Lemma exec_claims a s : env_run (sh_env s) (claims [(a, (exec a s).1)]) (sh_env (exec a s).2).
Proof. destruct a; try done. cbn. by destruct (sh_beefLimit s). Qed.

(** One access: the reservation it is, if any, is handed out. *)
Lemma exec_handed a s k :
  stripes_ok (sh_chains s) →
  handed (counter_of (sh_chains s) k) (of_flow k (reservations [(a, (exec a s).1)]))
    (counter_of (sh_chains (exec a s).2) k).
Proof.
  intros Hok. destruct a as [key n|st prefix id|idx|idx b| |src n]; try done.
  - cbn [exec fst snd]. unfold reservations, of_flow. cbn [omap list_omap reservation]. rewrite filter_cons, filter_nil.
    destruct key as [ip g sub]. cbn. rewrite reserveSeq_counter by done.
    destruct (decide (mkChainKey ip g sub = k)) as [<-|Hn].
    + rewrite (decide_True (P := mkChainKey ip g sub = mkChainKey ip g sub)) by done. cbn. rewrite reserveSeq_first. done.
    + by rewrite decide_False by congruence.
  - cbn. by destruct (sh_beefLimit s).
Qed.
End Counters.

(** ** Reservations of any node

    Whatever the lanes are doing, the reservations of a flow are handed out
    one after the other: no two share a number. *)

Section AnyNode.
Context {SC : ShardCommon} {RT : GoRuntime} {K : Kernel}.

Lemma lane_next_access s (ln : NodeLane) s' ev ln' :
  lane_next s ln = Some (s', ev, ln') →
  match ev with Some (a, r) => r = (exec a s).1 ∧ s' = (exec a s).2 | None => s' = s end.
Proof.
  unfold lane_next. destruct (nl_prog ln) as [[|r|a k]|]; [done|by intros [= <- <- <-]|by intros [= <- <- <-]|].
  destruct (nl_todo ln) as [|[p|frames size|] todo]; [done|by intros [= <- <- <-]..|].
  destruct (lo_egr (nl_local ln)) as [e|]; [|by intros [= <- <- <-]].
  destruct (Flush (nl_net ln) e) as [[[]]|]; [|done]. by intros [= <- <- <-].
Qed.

========

[TRY IT] Look for the string "mkChainKey" in the data above and return every line that has it.

[COMPLETED EXERCISE]
    destruct (decide (mkChainKey ip g sub = k)) as [<-|Hn].
    + rewrite (decide_True (P := mkChainKey ip g sub = mkChainKey ip g sub)) by done. cbn. rewrite reserveSeq_first. done.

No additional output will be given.